_YOUR TASK_.
State only how many lines below include the word "VDict".

_INPUT RECORDS_.
Lemma payload_inj r r' : canonical (VDict (payload r)) = canonical (VDict (payload r')) -> tr_hash r = tr_hash r' -> r = r'.
Proof.
  intros H Hh. apply canonical_inj in H; [|apply payload_json|apply payload_json].
  destruct r as [x1 x2 x3 x4 x5 x6 x7 x8 x9 x10 x11 x12 x13 x14 outs x16 x17 x18 x19 x20 x21 x22], r' as [y1 y2 y3 y4 y5 y6 y7 y8 y9 y10 y11 y12 y13 y14 outs' y16 y17 y18 y19 y20 y21 y22].
  cbn [canon payload map fst snd tr_sequence tr_run_id tr_captured tr_raw_log tr_raw_line tr_event_id tr_binding_id tr_job_id tr_epoch tr_exec_sequence
    tr_cookie tr_status tr_detail tr_ticks tr_outputs tr_previous tr_hash tr_schema tr_source tr_backend tr_class tr_platform] in *.
  pose proof (outputs_inj outs outs') as Ho. revert H Ho. generalize (map canon (map output_doc outs)) (map canon (map output_doc outs')). intros a b H Ho.
  lazy in H. injection H. clear H. intros. assert (outs = outs') as -> by (by apply Ho). subst. reflexivity.
Qed.

Lemma same_hash l l' i j r r' :
  continues timestamp [] l -> continues timestamp [] l' -> l !! i = Some r -> l' !! j = Some r' -> tr_hash r = tr_hash r' ->
  i = j /\ r = r' \/ digest_collision l l'.
Proof.
  intros Hc Hc' Hi Hj Hh. destruct (Hc _ _ Hi) as [Hv Hs], (Hc' _ _ Hj) as [Hv' Hs'].
  apply valid_ok, ok_hash in Hv as Hp, Hv' as Hp'.
  destruct (decide (canonical (VDict (payload r)) = canonical (VDict (payload r')))) as [He|He].
  - apply payload_inj in He as <-; [|done]. left. split; [|done]. unfold chained in Hs, Hs'. bool_prop. cbn [app] in *.
    pose proof (lookup_lt_Some _ _ _ Hi). pose proof (lookup_lt_Some _ _ _ Hj). rewrite length_take in *. lia.
  - right. exists r, r'. split_and!; [by eapply list_elem_of_lookup_2|by eapply list_elem_of_lookup_2|done|].
    apply tohex_inj; [apply sha256_bytes|apply sha256_bytes|]. change (payload_hash r = payload_hash r'). congruence.
Qed.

_RESPONSE TO THIS EXERCISE_.
2